··· Supplied data ···
(** * Global click coordinator of the heritage map

    Shallow embedding of the hook [useGlobalClick]: the feature query
    adapter [queryInteractiveFeatures], the click handler
    [handleGlobalClick] and the deferred registration effect with its
    cleanup.

    JavaScript numbers are IEEE 754 binary64 values and are modelled by
    Rocq's primitive floats; [undefined] and [null] are [None]; every call
    into a collaborator that the outside can observe is appended to a
    trace. *)

From Stdlib Require Import List String Bool Arith.
From Stdlib Require Import PrimFloat.
From Stdlib Require Import SpecFloat FloatOps FloatAxioms.
Import ListNotations.

Local Open Scope string_scope.
Local Open Scope list_scope.

Set Implicit Arguments.

(** ** A state monad with exceptions

    A computation over a store [S] either returns a value or throws; both
    outcomes carry the store as it was left. *)

Module Eff.

Inductive Outcome (E A : Type) : Type :=
| Returned (a : A)
| Thrown (err : E).

Arguments Returned {E A} a.
Arguments Thrown {E A} err.

Definition M (S E A : Type) : Type := S -> Outcome E A * S.

Definition ret {S E A} (a : A) : M S E A := fun s => (Returned a, s).

Definition bind {S E A B} (m : M S E A) (k : A -> M S E B) : M S E B :=
  fun s =>
    match m s with
    | (Returned a, s') => k a s'
    | (Thrown err, s') => (Thrown err, s')
    end.

Definition throw {S E A} (err : E) : M S E A := fun s => (Thrown err, s).

(** [try { body } catch (error) { handler error }] *)
Definition try_catch {S E A} (body : M S E A) (handler : E -> M S E A)
  : M S E A :=
  fun s =>
    match body s with
    | (Returned a, s') => (Returned a, s')
    | (Thrown err, s') => handler err s'
    end.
···
Required action:
The response should consist of every record above, reproduced exactly.

Exercise answer:
(** * Global click coordinator of the heritage map

    Shallow embedding of the hook [useGlobalClick]: the feature query
    adapter [queryInteractiveFeatures], the click handler
    [handleGlobalClick] and the deferred registration effect with its
    cleanup.

    JavaScript numbers are IEEE 754 binary64 values and are modelled by
    Rocq's primitive floats; [undefined] and [null] are [None]; every call
    into a collaborator that the outside can observe is appended to a
    trace. *)

From Stdlib Require Import List String Bool Arith.
From Stdlib Require Import PrimFloat.
From Stdlib Require Import SpecFloat FloatOps FloatAxioms.
Import ListNotations.

Local Open Scope string_scope.
Local Open Scope list_scope.

Set Implicit Arguments.

(** ** A state monad with exceptions

    A computation over a store [S] either returns a value or throws; both
    outcomes carry the store as it was left. *)

Module Eff.

Inductive Outcome (E A : Type) : Type :=
| Returned (a : A)
| Thrown (err : E).

Arguments Returned {E A} a.
Arguments Thrown {E A} err.

Definition M (S E A : Type) : Type := S -> Outcome E A * S.

Definition ret {S E A} (a : A) : M S E A := fun s => (Returned a, s).

Definition bind {S E A B} (m : M S E A) (k : A -> M S E B) : M S E B :=
  fun s =>
    match m s with
    | (Returned a, s') => k a s'
    | (Thrown err, s') => (Thrown err, s')
    end.

Definition throw {S E A} (err : E) : M S E A := fun s => (Thrown err, s).

(** [try { body } catch (error) { handler error }] *)
Definition try_catch {S E A} (body : M S E A) (handler : E -> M S E A)
  : M S E A :=
  fun s =>
    match body s with
    | (Returned a, s') => (Returned a, s')
    | (Thrown err, s') => handler err s'
    end.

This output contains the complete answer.